最初はコメントするのもハードルが高かったんですね。それでアイテムを用意しました。お茶を投げたり、拍手をしたりできる。コメントとして文字を打たなくても配信している人に対して見てる人がアクションができる。そのアクションでコミュニケーションが増えました。ほかにもアンケート機能というのがあります。これはログインしてなくても回答ができるので、リスナーが反応を示しやすいんですね。そういうことを頑張ってやっていたりします。

ほかの人が見ても何が面白いんだろうというもので、その人たちにとっては心地よい、そんな場を作っていきたいなと思っています。

コンテンツを作るのってめんどくさいですよね。編集したり、ビデオを作るって考えると面倒です。でも、今のユーザーって編集とかじゃなくてナチュラルな形でコンテンツを上げていて、それを楽しんでいますよね。むしろ今の若い人たちは、ストーリー力がすごいですけどね。何でもないものでも、無理やりテキストで書いて動画にしてしまったりとか、そういうのはうまい。

「価値があるもの」で課金したい

登録者数1000万人を超えたいま、ツイキャスユーザーは若者が中心なんですけど、一部政治家や企業ユーザーも増えています。遊び道具とかエンタメ的なところから、マーケティングとか企業を含めた「繋がりのプラットフォーム」となっていくのにチャレンジしているところです。

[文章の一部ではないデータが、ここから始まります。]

(* ===== verification/SimHarnessFacts.v ===== *)
(** What the harness reports of runs with the map state machine: a generated schedule is
    always run, the run ends, the checks of the simulator never fail, and the history is
    linearizable, so that a search that accepts linearizable histories never reports a
    violation. *)

From stdpp Require Import functions pretty sorting.
From S2P Require Import Prelude Proto RaftLog RaftNode RaftSpec Storage Server NodeFacts HostFacts Cluster SimCluster Bytes WalRecords CrashStorage Safety.
From S2P Require Import MapSM Checker CheckerFacts SimInvariant DiskLog SimFS Float64 FaultSchedule Heap Workload SimLoop SimBuild WorkloadFacts SimStore.
From S2P Require Import SimFrame SimRefine SimSafety SimTime SimRuns Linearize SimWork SimHistory SimLinearizable FaultGen FaultGenFacts SimHarness.

Section run.
Context (newRand : Z -> Rand) (newFloats : Z -> nat -> float64) (newEnv : Z -> unit) (marshal : Command -> result bytes) (unmarshal : bytes -> option Command).
Context (Hcodec : forall c d, marshal c = Ok d -> unmarshal d = Some c) (Hrand : forall seed, rand_ok (newRand seed)).

#[local] Hint Extern 0 (SimEngine unit MapSM) => exact (map_engine unmarshal) : typeclass_instances.
#[local] Hint Extern 0 (WorkloadHost _) => exact (simulator_WorkloadHost marshal) : typeclass_instances.
Notation simulator := (Simulator unit MapSM).

(** * Slices of a run *)

(** A state of a stretch of time, seen from another one. *)
Lemma bounded_at until until' (s : simulator) : bounded until s -> s_now s <= until' -> bounded until' s.
Proof. intros [B1 B2 B3 B4 B5 B6] Hn. by split. Qed.

(** A retry is scheduled ahead. *)
Lemma retry_bounded until client (s : simulator) : until <= 2 ^ 61 -> bounded until s -> bounded until (ScheduleWorkloadRetry client (s_now s +i 1) s).1.
Proof.
  intros Hu HB. unfold ScheduleWorkloadRetry. destruct (s_workload s); [|done]. case_bool; [done|]. destruct (RetryEvent _ _); [|done]. cbn [fst].
  destruct HB as [B1 B2 B3 B4 B5 B6]. split; try done. apply pushAt_timely; [|done]. pose proof (ty_now _ B1). unfold i64_add. rewrite i64_id; unfold max_i64; lia.
Qed.

Lemma retryClients_bounded until clients (s : simulator) : until <= 2 ^ 61 -> bounded until s -> bounded until (retryClients clients s).1.
Proof.
  intros Hu. revert s. induction clients as [|c clients IH]; intros s HB; cbn [retryClients]; [done|]. case_bool; [by apply IH|].
  pose proof (retry_bounded until (csn_ClientID c) s Hu HB) as H1. destruct (ScheduleWorkloadRetry _ _ s) as [s1 [e|]]; cbn [fst] in H1; [done|by apply IH].
Qed.
Lemma replace_go_head k c s x :
  head (replace_go k [c] 0 s) = Some x → x = c ∨ head s = Some x.
Proof.
  destruct s as [|y s]; [done|]. rewrite replace_go_cons.
  destruct (prefixb k (y :: s)); simpl; intros [= <-]; auto.
Qed.

Lemma last_drop s n x : last (drop n s) = Some x → last s = Some x.
Proof.
  intros H. rewrite <- (take_drop n s). destruct (drop n s) as [|y r] eqn:E; [done|].
  by rewrite last_app, H.
Qed.

Lemma replace_go_last k c s x :
  last (replace_go k [c] 0 s) = Some x → x = c ∨ last s = Some x.
Proof.
  remember (length s) as n eqn:Hn.
  revert s Hn. induction (lt_wf n) as [n _ IH]. intros s ->.
  destruct s as [|y s]; [done|]. rewrite replace_go_cons.
  destruct (prefixb k (y :: s)).
  - cbn [app]. rewrite last_cons.
    destruct (last (replace_go k [c] 0 (drop (length k - 1) s))) as [z|] eqn:E.
    + intros [= <-].
      destruct (IH (length (drop (length k - 1) s))
                  ltac:(rewrite length_drop; simpl; lia) _ eq_refl E) as [->|Hl]; [by left|].
      right. rewrite last_cons. by rewrite (last_drop _ _ _ Hl).
    + intros [= <-]. by left.
  - rewrite !last_cons.
    destruct (last (replace_go k [c] 0 s)) as [z|] eqn:E.
    + intros [= <-].
      destruct (IH (length s) ltac:(simpl; lia) s eq_refl E) as [->|Hl]; [by left|].
      right. by rewrite Hl.
    + intros [= <-]. right. destruct s as [|y' s]; [done|].
      rewrite replace_go_cons in E. destruct (prefixb k (y' :: s)).
      * cbn [app] in E. rewrite last_cons in E. by destruct (last _).
      * rewrite last_cons in E. by destruct (last _).
Qed.

Lemma apply_repl_trimmed t s :
  Forall (λ kv : str * str, kv.1 ≠ [] ∧ ∃ c, kv.2 = [c] ∧ isspace c = false) t →
  trimmed s → trimmed (apply_repl t s).
Proof.
  intros Ht. revert s. induction Ht as [|[k v] t [Hk (c & Hv & Hc)] _ IH]; intros s Hs; [done|].
  simpl in Hk, Hv. subst v. rewrite apply_repl_cons, replace_nonempty by done.
  apply IH. destruct Hs as [Hh Hl]. split; intros x.
  - intros [->|Hx]%replace_go_head; [done|by apply Hh].
  - intros [->|Hx]%replace_go_last; [done|by apply Hl].
Qed.

Lemma repl_values_no_blank :
  Forall (λ kv : str * str, kv.1 ≠ [] ∧ ∃ c, kv.2 = [c] ∧ isspace c = false) repl.
Proof.
  unfold repl. repeat (apply Forall_cons; split; [split; [done|]; by eexists|]).
  apply Forall_nil_2.
Qed.
(** * The orchestration loop of the multi-agent RAG application

    A shallow embedding of [appcopy.py] (the speaker enumeration, the
    initial state, the turn-taking loop [run]) and of the tool closures of
    [document_pre_processing_agent.py] and [generation_agent.py].

    - The shared state is the Python [dict] that every agent closes over:
      a finite map from field names to Python values.
    - Tool closures are computations in a small state-and-exception monad
      over that dict.
    - The loop talks to four collaborators (the console, the continuation
      agent, the orchestration agent and the dispatched agent).  One
      iteration is a finite tree of such interactions; an oracle answers
      them and the interpreter records the trace.
    - A history is a Python list, and the agent library keeps the list it
      is handed as the memory of the agent: a chat appends its messages to
      that very list, and [memory.get_all()] returns it.  The loop
      variables record the contents of the two lists the loop holds and
      whether they are one object.
    - Console output ([print]) and failures inside the collaborators are
      not part of the model.
    - Strings are the UTF-8 bytes of Python strings.  [strip] removes the
      white space of [str.isspace]; [lower] lower-cases the ASCII letters,
      which settles the comparison with [exit]: a string with a code
      point outside the ASCII range does not lower-case to it. *)

From stdpp Require Import gmap strings list fin_maps.
From Stdlib Require Import Ascii String ZArith Bool Lia.

Local Open Scope string_scope.
Local Open Scope list_scope.

(** ** Python values and exceptions *)

#[warnings="-register-all"]
Inductive pyval : Type :=
| PNone
| PBool (b : bool)
| PInt (z : Z)
| PStr (s : string)
| PList (l : list pyval)
| PDict (d : list (string * pyval)).

Inductive exn : Type :=
| KeyError (key : string)
| TypeError
| AttributeError
| UnboundLocalError (name : string)
| ExecutorError.

Inductive result (A : Type) : Type :=
| Ok (a : A)
| Raised (e : exn).
Arguments Ok {A} a.
Arguments Raised {A} e.

(** [v is not None] *)
Definition is_not_None (v : pyval) : bool :=
  match v with PNone => false | _ => true end.

(** Truth value of [v] in a condition, as in [if (state["current_speaker"])]. *)
Definition truthy (v : pyval) : bool :=
  match v with
  | PNone => false
  | PBool b => b
  | PInt z => negb (z =? 0)%Z
  | PStr s => negb (String.eqb s "")
  | PList l => match l with [] => false | _ => true end
  | PDict d => match d with [] => false | _ => true end
  end.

先日も「キャスマーケット」という、ECの要素を入れて幅を広げています。ああ、確かにユーザー規模は違いますが、動きとしてはLINEと似てるかもしれませんね。ただ、B向けもまだ収益モデルを作っていなくて、無料サービスです。もっとユーザーが増えてきたときに考えていきたいです。

ただ、ECは流通総額としては大きくなるかもしれませんが、うーん、まだ見えてないですね。マネタイズに関しては、価値を感じてもらえるところで収益を上げるべきと考えています。コミュニケーションに対して対価を頂くというのがきれいな形ですよね。ツイキャスでモノを売ろうと思えば売れる、だけど、やっぱり人との繋がりがたくさんできるというところに価値を感じてほしいんですよね。そこで最終的な収益モデルができるといいなと思っています。

トラフィック課金はむずかしいですよね。いま世の中のネットのサービスで、繋いだらいくらみたいなものってないですよね。まだそこまで価値がないと思うんですけど、基本的には、そういう価値が出るとすごいなと思います。トラフィックにお金を払うっていうのは価値があるってことなので、そこまでできればすごい。

でも例えば、LINEのスタンプも、コミュニケーションの一部ですよね。それに対してみんなお金を払うという面がありますよね。

ツイキャスとしての目標は、役立つものを、より多くの人に使ってもらいたいということですね。組織としては少数精鋭でやりたいというのもあります。そのほうが効率的だし、あまりビジネスビジネスせずに、いろんなものを提供できるかなと。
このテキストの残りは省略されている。